1. Bagaimana peran keluarganya dalam mendidik anak

2. Berapa lama frekwensi anak akses dengan dunia maya

3. Bagaimana kebijakan Sekolahnya

4. Bagaimana peran/pengaruh Masyarakat di sekitar anak termasuk teman sebaya anak

Teman sebaya puya faktor yang besar dalam membentuk kepribadian anak. Pada era distruptif ini, anak seringkali lebih mendengarkan rekomendasi dan nasihat dari temannya dibandingkan dengan orangtua atau gurunya.  Begitupun dengan dunia maya. Gawai yang semakin terjangkau, akses internet yang makin mudah baik itu di ruang publik, sekolah maupun di rumah membuat anak sering terhubung dengan dunia maya. Jika dulu ada PR harus buka buku, sekarang tinggal bilang google. Jika dulu tugas kliping harus mencari di koran dan mengguntingnya, sekarang tinggal cari beritanya di media  online dan langsung di print.  

Era distruptif ini adalah era tumbangnya kesakralan dalam keluarga, sekolah dan masyarakat. Guru yang mendisplinkan anak malah dilaporkan telah menodai hak anak. Peristiwa anak yang tega memperkarakan warisan orangtuannya kerap terjadi.  Orangtua menjadi budak untuk anaknya sendiri. Dulu saya pernah menulis tentang MEMBASMI GENERASI HOME SERVICE.  Tanpa sadar orangtualah yang membuat itu terjadi. Anak tidak pernah diajarkan etika. Ketika anak mulai membentak, melotot, menyuruh bahkan memukul orangtuanya dibiarkan saja. Padahal zaman dulu tidak ada anak yang berani menatap apalagi melawan orangtua atau gurunya.  

Masyarakat juga semakin tidak peduli. Semuanya hanya memikirkan diri sendiri.  Biar saja anak itu membunuh anak orang lain, biar saja anak itu melukai anak orang lain yang penting bukan anak saya.
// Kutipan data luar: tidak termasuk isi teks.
(* ===== verification/Umalloc.v ===== *)
(** * The memory allocator of user programs (user/umalloc.c)

    Kernighan and Ritchie's allocator: blocks of 16-byte units with a header, the free ones
    on a circular list in address order, from which malloc() takes the first that fits and to
    which free() gives blocks back, joining neighbours.  Headers live in the memory of the
    process; sbrk() is a law of the class [UserHeap]. *)

From Stdlib Require Import ZArith Lia.
From stdpp Require Import base tactics numbers gmap strings option list.
From S2P Require Import Prelude Kstring.

(** ** Definitions *)

(** The memory of the program, the variable freep and the program break. *)
Record mast := mkMa {
  ma_mem : gmap Z Z;
  ma_freep : Z;
  ma_brk : Z;
}.

Definition MA : Type -> Type := M mast.

Definition upd_ma_mem (f : gmap Z Z -> gmap Z Z) (s : mast) : mast := mkMa (f (ma_mem s)) (ma_freep s) (ma_brk s).
Definition upd_ma_freep (f : Z -> Z) (s : mast) : mast := mkMa (ma_mem s) (f (ma_freep s)) (ma_brk s).

(** The variable base, the first program break, and sbrk(): it extends the memory by [n]
    bytes at the break and returns the old break, or returns -1. *)
Class UserHeap := {
  base : Z;
  heap_start : Z;
  sys_sbrk : Z -> MA Z;
  base_ok : 0 < base /\ base + 16 <= heap_start;
  sys_sbrk_ok n s : 0 <= n -> mem_ok (ma_mem s) ->
    wp (sys_sbrk n) (fun r s' => r = -1 /\ s' = s \/
      r = ma_brk s /\ ma_brk s' = ma_brk s + n /\ ma_brk s' <= 2 ^ 35 /\ ma_freep s' = ma_freep s /\
      mem_ok (ma_mem s') /\ forall x, x < ma_brk s -> rd (ma_mem s') x = rd (ma_mem s) x) s;
}.

(** *** union header: ptr at offset 0, size, an unsigned int, at offset 8 *)

Definition ld32 (m : gmap Z Z) (a : Z) : Z := le_combine (rd_bytes m a 4).
Definition st32 (m : gmap Z Z) (a v : Z) : gmap Z Z := wr_bytes m a (le_split 4 v).

Definition s_ptr (m : gmap Z Z) (p : Z) : Z := ld64 m p.
Definition s_size (m : gmap Z Z) (p : Z) : Z := ld32 m (p + 8).

Definition get_ptr (p : Z) : MA Z := gets (fun s => s_ptr (ma_mem s) p).
Definition get_size (p : Z) : MA Z := gets (fun s => s_size (ma_mem s) p).
Definition set_ptr (p v : Z) : MA unit := modify (upd_ma_mem (fun m => st64 m p v)).
Definition set_size (p v : Z) : MA unit := modify (upd_ma_mem (fun m => st32 m (p + 8) v)).

(** Pointer arithmetic on Header *. *)
Definition hdr_add (p k : Z) : Z := u64 (p + 16 * k).

Section umalloc.
Context `{UserHeap}.

(** *** void free(void *ap): the search for the place and the function *)
Definition free_body (bp p : Z) : MA (Z + Z) :=
  nx ← get_ptr p;
  if (p <? bp) && (bp <? nx) then mret (inr p)
  else if (nx <=? p) && ((p <? bp) || (bp <? nx)) then mret (inr p)
  else mret (inl nx).

Definition free (fuel : nat) (ap : Z) : MA unit :=
  let bp := hdr_add ap (-1) in
  freep ← gets ma_freep;
  p ← loop fuel (free_body bp) freep;
  bsize ← get_size bp;
  nx ← get_ptr p;
  (if hdr_add bp bsize =? nx then
     nsize ← get_size nx;
     set_size bp (u32 (bsize + nsize));;
     nn ← get_ptr nx;
     set_ptr bp nn
   else set_ptr bp nx);;
  psize ← get_size p;
  (if hdr_add p psize =? bp then
     bsize ← get_size bp;
     set_size p (u32 (psize + bsize));;
     bnext ← get_ptr bp;
     set_ptr p bnext
   else set_ptr p bp);;
  modify (upd_ma_freep (fun _ => p)).

(** *** static Header *morecore(uint nu); sbrk() takes an int *)
Definition morecore (fuel : nat) (nu : Z) : MA Z :=
  let nu := if nu <? 4096 then 4096 else nu in
  p ← sys_sbrk (s32 (nu * 16));
  if p =? -1 then mret 0
  else
    set_size p nu;;
    free fuel (hdr_add p 1);;
    gets ma_freep.

(** *** void *malloc(uint nbytes): the loop over prevp and p, and the function *)
Definition malloc_body (fuel : nat) (nunits : Z) (st : Z * Z) : MA (Z * Z + Z) :=
  let '(prevp, p) := st in
  psize ← get_size p;
  if nunits <=? psize then
    p ← (if psize =? nunits then
           nx ← get_ptr p;
           set_ptr prevp nx;;
           mret p
         else
           set_size p (u32 (psize - nunits));;
           psize ← get_size p;
           let p := hdr_add p psize in
           set_size p nunits;;
           mret p);
    modify (upd_ma_freep (fun _ => prevp));;
    mret (inr (hdr_add p 1))
  else
    freep ← gets ma_freep;
    if p =? freep then
      p ← morecore fuel nunits;
      if p =? 0 then mret (inr 0)
      else nx ← get_ptr p; mret (inl (p, nx))
    else nx ← get_ptr p; mret (inl (p, nx)).

Definition malloc (fuel : nat) (nbytes : Z) : MA Z :=
  let nunits := u32 ((nbytes + 16 - 1) / 16 + 1) in
  freep ← gets ma_freep;
  prevp ← (if freep =? 0 then
             modify (upd_ma_freep (fun _ => base));;
             set_ptr base base;;
             set_size base 0;;
             mret base
           else mret freep);
  p ← get_ptr prevp;
  loop fuel (malloc_body fuel nunits) (prevp, p).

End umalloc.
Padahal fenomena itu seperti bom waktu. Jika Anda ingin lingkungan Anda baik, maka Anda bukan hanya berharap dan berdoa saja, tapi Anda harus bertindak, punya andil dalam memelihara lingkungan dari pengaruh negatif perkembangan zaman.

Katanya punya jabatan, katanya orang kaya, katanya orang pintar, katanya orang soleh. Tetapi buat apa semua itu jika Anda tidak peduli dengan lingkungan Anda. Sebaik-baiknya manusia adalah yang paling memberikan manfaat untuk orang lain. Sudahkah Anda menjadi salah satunya? Minimal untuk lingkungan di daerah rumah Anda.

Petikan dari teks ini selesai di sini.